Requirement:
Copy nothing from the entries below except the lines from the one containing "(** The time" through the one containing "(p : matcher", and copy those exactly.

Data records:

(** * shipnoiseviz: file discovery, time-range filtering and plot adapters

    A shallow embedding of [app.py] and [plotutils.py].

    - [Datetime] models the parts of Python's [datetime] module the program
      calls: [time] objects and their ordering, the [datetime] constructor
      with its range checks, and [strptime]/[strftime] for the one layout
      the program uses, ["%Y-%m-%dT%H-%M-%S-%f"].
    - [App] embeds [find_files_by_date], [filter_timestamps_by_time_range]
      and the body of the "Generate Graphs" branch of
      [create_sidebar_layout].
    - [Plotutils] embeds [create_plotly_spectrogram].
    - [Sidebar] holds the order of date-times and the sorted list of
      timestamps that [create_sidebar_layout] offers for selection.

    Python dictionaries are finite maps ([gmap]); dictionary equality in
    Python ignores insertion order, as does equality of [gmap]s. Python
    integers are [Z]. Strings are ASCII strings. *)

From Stdlib Require Import ZArith Lia Ascii String List.
From stdpp Require Import base option list gmap strings fin_maps sorting.

Local Open Scope Z_scope.

(* ===================================================================== *)
(** * The datetime library, as far as the program uses it *)
(* ===================================================================== *)

Module Datetime.

(** [datetime.time]: the program only handles naive times. *)
Record time := mk_time {
  hour : Z;
  minute : Z;
  second : Z;
  microsecond : Z
}.

(** [datetime.datetime], naive. *)
Record datetime := mk_datetime {
  year : Z;
  month : Z;
  day : Z;
  dt_hour : Z;
  dt_minute : Z;
  dt_second : Z;
  dt_microsecond : Z
}.

(** [datetime.time()] of a datetime. *)
Definition time_of (d : datetime) : time :=
  mk_time (dt_hour d) (dt_minute d) (dt_second d) (dt_microsecond d).

(** The range checks of the [time] constructor. *)
Definition valid_time (t : time) : Prop :=
  0 <= hour t <= 23 /\ 0 <= minute t <= 59 /\
  0 <= second t <= 59 /\ 0 <= microsecond t <= 999999.

(** Python compares two naive times as the tuples
    [(hour, minute, second, microsecond)]. *)
Definition time_cmp (a b : time) : comparison :=
  match hour a ?= hour b with
  | Eq =>
      match minute a ?= minute b with
      | Eq =>
          match second a ?= second b with
          | Eq => microsecond a ?= microsecond b
          | c => c
          end
      | c => c
      end
  | c => c
  end.

(** [a <= b] *)
Definition time_le (a b : time) : bool :=
  match time_cmp a b with Gt => false | _ => true end.

(** [a >= b] *)
Definition time_ge (a b : time) : bool :=
  match time_cmp a b with Lt => false | _ => true end.

(** The time of day as a number: microseconds since midnight. *)
Definition time_of_day (t : time) : Z :=
  ((hour t * 60 + minute t) * 60 + second t) * 1000000 + microsecond t.

(** ** Calendar checks of the [datetime] constructor *)

Definition is_leap (y : Z) : bool :=
  (y mod 4 =? 0) && (negb (y mod 100 =? 0) || (y mod 400 =? 0)).

Definition days_in_month (y m : Z) : Z :=
  if m =? 2 then (if is_leap y then 29 else 28)
  else if (m =? 4) || (m =? 6) || (m =? 9) || (m =? 11) then 30
  else 31.

Definition between (lo hi x : Z) : bool := (lo <=? x) && (x <=? hi).

(** [datetime(year, month, day, hour, minute, second, microsecond)]:
    [None] stands for the [ValueError] of an out-of-range field. *)
Definition datetime_new (y m d H M Sec f : Z) : option datetime :=
  if between 1 9999 y && between 1 12 m && between 1 (days_in_month y m) d
     && between 0 23 H && between 0 59 M && between 0 59 Sec
     && between 0 999999 f
  then Some (mk_datetime y m d H M Sec f)
  else None.

Definition valid_datetime (d : datetime) : Prop :=
  datetime_new (year d) (month d) (day d) (dt_hour d) (dt_minute d)
               (dt_second d) (dt_microsecond d) = Some d.

(** ** Regular-expression matching with backtracking *)

(** [strptime] turns the layout into a regular expression and matches it
    at the start of the string. A matcher maps the input to all the ways
    it can match a prefix, in the order a backtracking engine tries them;
    each comes with the value read and the rest of the input. *)
Definition matcher (A : Type) := string -> list (A * string).

Definition m_ret {A} (a : A) : matcher A := fun s => [(a, s)].

Definition m_bind {A B} (p : matcher A) (f : A -> matcher B) : matcher B :=
  fun s => flat_map (fun r => f (fst r) (snd r)) (p s).

(** [p|q]: the matches of [p] are tried before those of [q]. *)
Definition m_alt {A} (p q : matcher A) : matcher A :=
  fun s => p s ++ q s.

Notation "'let*' x ':=' p 'in' q" := (m_bind p (fun x => q))
  (at level 10, x name, p at level 100, q at level 200).

Definition digit_val (c : ascii) : option Z :=
  let n := Z.of_N (N_of_ascii c) in
  if between 48 57 n then Some (n - 48) else None.

(** One decimal digit in the class [[lo-hi]]; [\d] is [m_digit 0 9]. *)
Definition m_digit (lo hi : Z) : matcher Z := fun s =>
  match s with
  | String c r =>
      match digit_val c with
      | Some v => if between lo hi v then [(v, r)] else []
      | None => []
      end
  | EmptyString => []
  end.

(** One literal character. *)
Definition m_lit (c : ascii) : matcher unit := fun s =>
  match s with
  | String c' r => if Ascii.eqb c c' then [(tt, r)] else []
  | EmptyString => []
  end.

(** Two digits read as a decimal number. *)
Definition m_two (lo1 hi1 lo2 hi2 : Z) : matcher Z :=
  let* a := m_digit lo1 hi1 in let* b := m_digit lo2 hi2 in m_ret (10 * a + b).

(** [%Y]: [\d\d\d\d] *)
Definition re_Y : matcher Z :=
  let* a := m_digit 0 9 in let* b := m_digit 0 9 in
  let* c := m_digit 0 9 in let* d := m_digit 0 9 in
  m_ret (((a * 10 + b) * 10 + c) * 10 + d).

(** [%m]: [1[0-2]|0[1-9]|[1-9]] *)
Definition re_m : matcher Z :=
  m_alt (m_two 1 1 0 2) (m_alt (m_two 0 0 1 9) (m_digit 1 9)).

(** [%d]: [3[0-1]|[1-2]\d|0[1-9]|[1-9]| [1-9]]; the text of the last
    alternative, a space and a digit, is read by [int] as the digit. *)
Definition re_d : matcher Z :=
  m_alt (m_two 3 3 0 1)
    (m_alt (m_two 1 2 0 9)
       (m_alt (m_two 0 0 1 9)
          (m_alt (m_digit 1 9)
             (let* _ := m_lit " " in m_digit 1 9)))).

(** [%H]: [2[0-3]|[0-1]\d|\d] *)
Definition re_H : matcher Z :=
  m_alt (m_two 2 2 0 3) (m_alt (m_two 0 1 0 9) (m_digit 0 9)).

(** [%M]: [[0-5]\d|\d] *)
Definition re_M : matcher Z :=
  m_alt (m_two 0 5 0 9) (m_digit 0 9).

(** [%S]: [6[0-1]|[0-5]\d|\d] *)
Definition re_S : matcher Z :=
  m_alt (m_two 6 6 0 1) (m_alt (m_two 0 5 0 9) (m_digit 0 9)).

(** Up to [n] more digits, the longest match first. [acc] is the number
    read so far and [pad] the power of ten that right-pads it to six
    digits. *)
Fixpoint more_digits (n : nat) (acc pad : Z) (s : string)
  : list (Z * string) :=
  match n with
  | O => [(acc * pad, s)]
  | S k =>
      match s with
      | String c r =>
          match digit_val c with
          | Some v => more_digits k (10 * acc + v) (pad / 10) r
                        ++ [(acc * pad, s)]
          | None => [(acc * pad, s)]
          end
      | EmptyString => [(acc * pad, s)]
      end
  end.

(** [%f]: [[0-9]{1,6}], greedy. The digits are padded with zeros on the
    right to six places and read as microseconds. *)
Definition re_f : matcher Z := fun s =>
  match s with
  | String c r =>
      match digit_val c with
      | Some v => more_digits 5 v 100000 r
      | None => []
      end
  | EmptyString => []
  end.

(** The literal [T] of the layout: the expression is compiled with
    [IGNORECASE], so a lower-case [t] matches as well. *)
Definition m_T : matcher unit := m_alt (m_lit "T") (m_lit "t").

Definition fields : Type := Z * Z * Z * Z * Z * Z * Z.

(** The expression for ["%Y-%m-%dT%H-%M-%S-%f"]. *)
Definition layout_regex : matcher fields :=
  let* y := re_Y in let* _ := m_lit "-" in
  let* m := re_m in let* _ := m_lit "-" in
  let* d := re_d in let* _ := m_T in
  let* H := re_H in let* _ := m_lit "-" in
  let* M := re_M in let* _ := m_lit "-" in
  let* Sec := re_S in let* _ := m_lit "-" in
  let* f := re_f in
  m_ret (y, m, d, H, M, Sec, f).

(** [datetime.strptime(s, "%Y-%m-%dT%H-%M-%S-%f")]. [None] stands for
    [ValueError]: the text does not match the layout, text remains after
    the match, or a field is out of range for the constructor. *)
Definition strptime (s : string) : option datetime :=
  match layout_regex s with
  | [] => None
  | ((y, m, d, H, M, Sec, f), rest) :: _ =>
      match rest with
      | EmptyString => datetime_new y m d H M Sec f
      | String _ _ => None
      end
  end.

(** ** Formatting *)

Definition digit_char (v : Z) : ascii :=
  ascii_of_N (Z.to_N (48 + v mod 10)).

(** The decimal digits of [n], zero-padded to width [w]. *)
Fixpoint zfill (w : nat) (n : Z) : string :=
  match w with
  | O => EmptyString
  | S k => zfill k (n / 10) +:+ String (digit_char n) EmptyString
  end.

(** [d.strftime("%Y-%m-%dT%H-%M-%S-%f")]. [%Y] is the year padded with
    zeros to four digits, as the library documents it. *)
Definition strftime (d : datetime) : string :=
  zfill 4 (year d) +:+ "-" +:+ zfill 2 (month d) +:+ "-"
  +:+ zfill 2 (day d) +:+ "T" +:+ zfill 2 (dt_hour d) +:+ "-"
  +:+ zfill 2 (dt_minute d) +:+ "-" +:+ zfill 2 (dt_second d) +:+ "-"
  +:+ zfill 6 (dt_microsecond d).

End Datetime.

Import Datetime.

(* ===================================================================== *)
(** * app.py *)
(* ===================================================================== *)

Module App.

(** The inner mapping of the file index: file kind to path. *)
Abbreviation file_info := (gmap string string).

(** The file index: timestamp key to inner mapping. *)
Abbreviation file_index := (gmap string (gmap string string)).

(** ** filter_timestamps_by_time_range *)

(** The test of the loop body on the parsed time:
<<
    if start_time <= end_time:
        if start_time <= file_time <= end_time: ...
    else:
        if file_time >= start_time or file_time <= end_time: ...
>> *)
Definition in_time_range (start_time end_time file_time : time) : bool :=
  if time_le start_time end_time
  then time_le start_time file_time && time_le file_time end_time
  else time_ge file_time start_time || time_le file_time end_time.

Response area:
(** The time of day as a number: microseconds since midnight. *)
Definition time_of_day (t : time) : Z :=
  ((hour t * 60 + minute t) * 60 + second t) * 1000000 + microsecond t.

(** ** Calendar checks of the [datetime] constructor *)

Definition is_leap (y : Z) : bool :=
  (y mod 4 =? 0) && (negb (y mod 100 =? 0) || (y mod 400 =? 0)).

Definition days_in_month (y m : Z) : Z :=
  if m =? 2 then (if is_leap y then 29 else 28)
  else if (m =? 4) || (m =? 6) || (m =? 9) || (m =? 11) then 30
  else 31.

Definition between (lo hi x : Z) : bool := (lo <=? x) && (x <=? hi).

(** [datetime(year, month, day, hour, minute, second, microsecond)]:
    [None] stands for the [ValueError] of an out-of-range field. *)
Definition datetime_new (y m d H M Sec f : Z) : option datetime :=
  if between 1 9999 y && between 1 12 m && between 1 (days_in_month y m) d
     && between 0 23 H && between 0 59 M && between 0 59 Sec
     && between 0 999999 f
  then Some (mk_datetime y m d H M Sec f)
  else None.

Definition valid_datetime (d : datetime) : Prop :=
  datetime_new (year d) (month d) (day d) (dt_hour d) (dt_minute d)
               (dt_second d) (dt_microsecond d) = Some d.

(** ** Regular-expression matching with backtracking *)

(** [strptime] turns the layout into a regular expression and matches it
    at the start of the string. A matcher maps the input to all the ways
    it can match a prefix, in the order a backtracking engine tries them;
    each comes with the value read and the rest of the input. *)
Definition matcher (A : Type) := string -> list (A * string).

Definition m_ret {A} (a : A) : matcher A := fun s => [(a, s)].

Definition m_bind {A B} (p : matcher A) (f : A -> matcher B) : matcher B :=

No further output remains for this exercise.